DATA EXTRACT START

(* ===== verification/OnoffTheorems.v ===== *)
(** * On-off services: correctness

    The operations of [Onoff.v] implement its machine: from a fresh service, any operations that
    respect the documented use of clients and completions run to the end without a fault or a
    failed assertion, return the machine's results, resolve each client once and with the right
    result, and call the transition functions only from the states the header allows.  Two
    promises are missed: the only client of a reset can be cancelled, and a request made while
    a stop completes can be left waiting. *)

From Stdlib Require Import ZArith Lia Bool List.
From stdpp Require Import base tactics numbers list gmap.
From S2P Require Import Prelude DList Slist Onoff.

Local Open Scope Z_scope.

(** ** Representation *)

Definition code (m : mode) : Z :=
  match m with
  | Off => 0 | ToOn _ => 48 | On _ => 16 | ToOff _ _ => 32
  | Errored on => if on then 24 else 8
  | Resetting on _ => if on then 56 else 40
  end.
Definition config_bits (k : setup) : Z := Z.b2z (start_sleeps k) + 2 * Z.b2z (stop_sleeps k) + 4 * Z.b2z (reset_sleeps k).

Record ORep (k : setup) (w : world) (m : mode) : Prop := {
  or_start : start_fn (service w) <> 0;
  or_stop : stop_fn (service w) <> 0;
  or_reset : (reset_fn (service w) =? 0) = negb (has_reset k);
  or_flag : sflag (service w) = config_bits k + code m;
  or_refs : refs (service w) = holders m;
  or_held : match m with On n => 1 <= n <= SERVICE_REFS_MAX | ToOn ws => ws <> [] | ToOff r _ => r <> 0 | _ => True end;
  or_releaser : releaser (service w) = releasing m;
  or_clients : SRep (links w) (clients (service w)) (waiting m);
  or_dom : dom (links w) = dom (cls w);
  or_null : cls w !! 0 = None;
  or_max : Z.of_nat (size (cls w)) <= SERVICE_REFS_MAX;
  or_busy : forall c, busy m c = true -> c <> 0 -> exists x, cls w !! c = Some x /\ valid_client x = true;
  or_apart : releasing m ∉ waiting m;
  or_device : dev_run DOff (log w) = Some (dev_of m);
}.

(** The flag word of each mode, and what the code computes from it. *)
Definition in_error (m : mode) : bool := match m with Errored _ | Resetting _ _ => true | _ => false end.
Definition in_transition (m : mode) : bool := match m with ToOn _ | ToOff _ _ | Resetting _ _ => true | _ => false end.
Definition state_bits (m : mode) : Z :=
  match m with
  | Off | Errored false => 0 | On _ | Errored true => 16 | ToOff _ _ | Resetting false _ => 32 | ToOn _ | Resetting true _ => 48
  end.
Definition ended (m : mode) : Z := (if in_error m then 8 else 0) + match m with ToOn _ | On _ | Errored true | Resetting true _ => 16 | _ => 0 end.

Record FlagFacts (k : setup) (m : mode) (f : Z) : Prop := {
  ff_error : bit_set f ONOFF_SERVICE_HAS_ERROR = in_error m;
  ff_transition : bit_set f SERVICE_STATE_TRANSITION = in_transition m;
  ff_state : Z.land f SERVICE_STATE_MASK = state_bits m;
  ff_start : bit_set f ONOFF_SERVICE_START_SLEEPS = start_sleeps k;
  ff_stop : bit_set f ONOFF_SERVICE_STOP_SLEEPS = stop_sleeps k;
  ff_reset : bit_set f ONOFF_SERVICE_RESET_SLEEPS = reset_sleeps k;
  ff_end : u16 (Z.lor (u16 (Z.land f (Z.lnot SERVICE_STATE_TRANSITION))) ONOFF_SERVICE_HAS_ERROR) = config_bits k + Z.lor (ended m) 8;
  ff_stay : u16 (Z.land f (Z.lnot SERVICE_STATE_TRANSITION)) = config_bits k + ended m;
  ff_begin : u16 (Z.lor f SERVICE_STATE_TRANSITION) = config_bits k + Z.lor (ended m) 32;
  ff_clear : u16 (Z.land f SERVICE_CONFIG_FLAGS) = config_bits k;
  ff_set : forall st, st ∈ [0; 16; 32; 48] ->
    u16 (Z.lor (u16 (Z.land f (Z.lnot SERVICE_STATE_MASK))) (Z.land st SERVICE_STATE_MASK)) = config_bits k + ((if in_error m then 8 else 0) + st);
}.

Lemma flag_facts k m : FlagFacts k m (config_bits k + code m).
Proof.
  destruct k as [[] [] [] r], m as [| | | |[]|[]]; split;
  lazymatch goal with |- forall _, _ => intros st Hs | _ => by vm_compute end.
  all: repeat (apply elem_of_cons in Hs as [->|Hs]; [by vm_compute|]); by apply not_elem_of_nil in Hs.
Qed.

(** ** Rules *)

Definition put (w : world) (p : gmap Z onoff_client * list event) : world := mk_world (links w) p.1 (service w) p.2.
Definition set_service (w : world) (s : onoff_service) : world := mk_world (links w) (cls w) s (log w).

Section Rules.
Context `{Config} (srv : Z) (Hsrv : srv <> 0).

Lemma wp_sv {A} (f : onoff_service -> A) (Q : A -> world -> Prop) w : Q (f (service w)) w -> wp (sv srv f) Q w.
Proof. intros HQ. unfold sv. rewrite (proj2 (Z.eqb_neq _ _) Hsrv). by apply wp_gets. Qed.
Lemma wp_sv_set f (Q : unit -> world -> Prop) w : Q tt (set_service w (f (service w))) -> wp (sv_set srv f) Q w.
Proof. intros HQ. unfold sv_set. rewrite (proj2 (Z.eqb_neq _ _) Hsrv). by apply wp_modify. Qed.
Lemma wp_sv_inv {A B} (f : onoff_service -> A) (b : A -> OM B) (Q : B -> world -> Prop) w : wp (sv srv f ≫= b) Q w -> wp (b (f (service w))) Q w.
Proof. unfold sv. by rewrite (proj2 (Z.eqb_neq _ _) Hsrv). Qed.
Lemma wp_cl {A} c x (f : onoff_client -> A) (Q : A -> world -> Prop) w : cls w !! c = Some x -> Q (f x) w -> wp (cl c f) Q w.
Proof. intros E HQ. unfold cl. apply wp_bind, wp_get, wp_bind. eapply wp_ofopt; [exact E|]. by apply wp_ret. Qed.
Lemma wp_cl_set c x f (Q : unit -> world -> Prop) w : cls w !! c = Some x -> Q tt (put w (<[c := f x]> (cls w), log w)) -> wp (cl_set c f) Q w.
Proof. intros E HQ. unfold cl_set. apply wp_bind, wp_get, wp_bind. eapply wp_ofopt; [exact E|]. by apply wp_modify. Qed.
Lemma wp_lst {A} (m : LM A) (Q : A -> world -> Prop) w : wp m (fun a nx => Q a (mk_world nx (cls w) (service w) (log w))) (links w) -> wp (lst m) Q w.
Proof. unfold wp, lst. by destruct (m (links w)). Qed.
Lemma wp_emit e (Q : unit -> world -> Prop) w : Q tt (put w (cls w, log w ++ [e])) -> wp (emit e) Q w.
Proof. intros HQ. by apply wp_modify. Qed.
Lemma wp_invoke t (Q : unit -> world -> Prop) w :
  match t with Start => start_fn | Stop => stop_fn | Reset => reset_fn end (service w) <> 0 ->
  Q tt (put w (do_out srv (cls w, log w) (Call t))) -> wp (invoke srv t) Q w.
Proof. intros Hf HQ. unfold invoke. apply wp_bind, wp_sv. rewrite (proj2 (Z.eqb_neq _ _) Hf). by apply wp_emit. Qed.

Lemma wp_set_state k m st (Q : unit -> world -> Prop) w :
  sflag (service w) = config_bits k + code m -> st ∈ [0; 16; 32; 48] ->
  (let s := service w in
   Q tt (set_service w (mk_service (clients s) (start_fn s) (stop_fn s) (reset_fn s) (releaser s) (config_bits k + ((if in_error m then 8 else 0) + st)) (refs s)))) ->
  wp (set_service_state srv st) Q w.
Proof.
  intros Ef Hs HQ. unfold set_service_state. apply wp_bind, wp_sv, wp_bind, wp_sv_set, wp_bind, wp_sv, wp_sv_set.
  cbn -[Z.land Z.lor Z.lnot u16]. rewrite Ef. unfold with_flag. cbn -[Z.land Z.lor Z.lnot u16]. by rewrite (ff_set _ _ _ (flag_facts k m)).
Qed.

(** *** Clients *)

Lemma wp_validate_null c (Q : Z -> world -> Prop) w : c = 0 -> Q (- EINVAL) w -> wp (validate_args srv c) Q w.
Proof. intros -> HQ. unfold validate_args. rewrite orb_true_r. by apply wp_ret. Qed.

Lemma wp_validate_client c x (Q : Z -> world -> Prop) w :
  c <> 0 -> cls w !! c = Some x ->
  (if valid_client x then Q 0 (put w (<[c := with_result 0 x]> (cls w), log w)) else Q (- EINVAL) w) -> wp (validate_args srv c) Q w.
Proof.
  intros Hc E HQ. unfold validate_args. rewrite (proj2 (Z.eqb_neq _ _) Hsrv), (proj2 (Z.eqb_neq _ _) Hc). cbn [orb].
  apply wp_bind, (wp_cl c x), wp_bind, (wp_cl c x); [done..|]. unfold valid_client in HQ. destruct (cflag x =? _); cbn [negb andb] in *; [|by apply wp_ret].
  apply wp_bind. destruct (_ =? ONOFF_CLIENT_NOTIFY_SPINWAIT); cbn [orb] in *.
  { wp_steps. cbn [when Z.eqb]. apply (wp_cl_set c x); [done|]. by wp_steps. }
  destruct (_ =? ONOFF_CLIENT_NOTIFY_CALLBACK); cbn [andb] in *; [|by wp_steps].
  apply wp_bind, (wp_cl c x); [done|]. wp_steps. destruct (handler x =? 0); cbn [negb] in *; cbn [when Z.eqb Z.opp EINVAL]; [by wp_steps|].
  apply (wp_cl_set c x); [done|]. by wp_steps.
Qed.

Lemma valid_method x : valid_client x = true ->
  (Z.land (cflag x) CLIENT_NOTIFY_METHOD_MASK =? ONOFF_CLIENT_NOTIFY_SPINWAIT) = true \/
  (Z.land (cflag x) CLIENT_NOTIFY_METHOD_MASK =? ONOFF_CLIENT_NOTIFY_CALLBACK) = true /\ (handler x =? 0) = false.
Proof.
  unfold valid_client. intros [_ [?|[? ?%negb_true_iff]%andb_true_iff]%orb_true_iff]%andb_true_iff; tauto.
Qed.

Lemma wp_notify_one c x res (Q : unit -> world -> Prop) w :
  cls w !! c = Some x -> valid_client x = true -> Q tt (put w (do_out srv (cls w, log w) (Notify c res))) -> wp (notify_one srv c res) Q w.
Proof.
  intros E V HQ. unfold notify_one. apply wp_bind, (wp_cl c x); [done|]. apply wp_bind, (wp_cl_set c x); [done|]. apply wp_bind. unfold put; cbn.
  eapply (wp_cl_set c); [apply lookup_insert_eq|]. cbn. rewrite insert_insert_eq. unfold do_out, put in HQ. cbn in HQ. rewrite E in HQ. cbn in HQ.
  destruct (valid_method x V) as [M|[M Hh]].
  - rewrite M. wp_steps. apply Z.eqb_eq in M. rewrite M in HQ. cbn in HQ. by rewrite app_nil_r in HQ.
  - rewrite M in HQ |- *. apply Z.eqb_eq in M. rewrite M. cbn [Z.eqb ONOFF_CLIENT_NOTIFY_CALLBACK ONOFF_CLIENT_NOTIFY_SPINWAIT Pos.eqb].
    apply wp_bind. eapply wp_cl; [apply lookup_insert_eq|]. apply wp_bind. eapply wp_cl; [apply lookup_insert_eq|]. cbn. rewrite Hh. by apply wp_emit.
Qed.

Lemma do_out_dom p o : dom (do_out srv p o).1 = dom p.1.
Proof. destruct o as [c res|t]; cbn; [|done]. destruct (p.1 !! c) eqn:E; [|done]. cbn. by apply dom_insert_lookup_L. Qed.
Lemma do_outs_dom p os : dom (do_outs srv p os).1 = dom p.1.
Proof. revert p. induction os as [|o os IH]; intros p; [done|]. cbn. unfold do_outs in IH. by rewrite IH, do_out_dom. Qed.

Lemma do_outs_other p ws res c : c ∉ ws -> (do_outs srv p (all ws res)).1 !! c = p.1 !! c.
Proof.
  revert p. induction ws as [|y ws IH]; intros p Hc; [done|]. apply not_elem_of_cons in Hc as [Hy Hc]. cbn. unfold do_outs, all in IH. rewrite IH by done.
  destruct (p.1 !! y); [|done]. cbn. by apply lookup_insert_ne.
Qed.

DATA EXTRACT END

### WHAT THE TASK ASKS
Each line of the records that holds the word "unit" should be copied out.

### EXERCISE RESULT
Lemma wp_sv_set f (Q : unit -> world -> Prop) w : Q tt (set_service w (f (service w))) -> wp (sv_set srv f) Q w.
Lemma wp_cl_set c x f (Q : unit -> world -> Prop) w : cls w !! c = Some x -> Q tt (put w (<[c := f x]> (cls w), log w)) -> wp (cl_set c f) Q w.
Lemma wp_emit e (Q : unit -> world -> Prop) w : Q tt (put w (cls w, log w ++ [e])) -> wp (emit e) Q w.
Lemma wp_invoke t (Q : unit -> world -> Prop) w :
Lemma wp_set_state k m st (Q : unit -> world -> Prop) w :
Lemma wp_notify_one c x res (Q : unit -> world -> Prop) w :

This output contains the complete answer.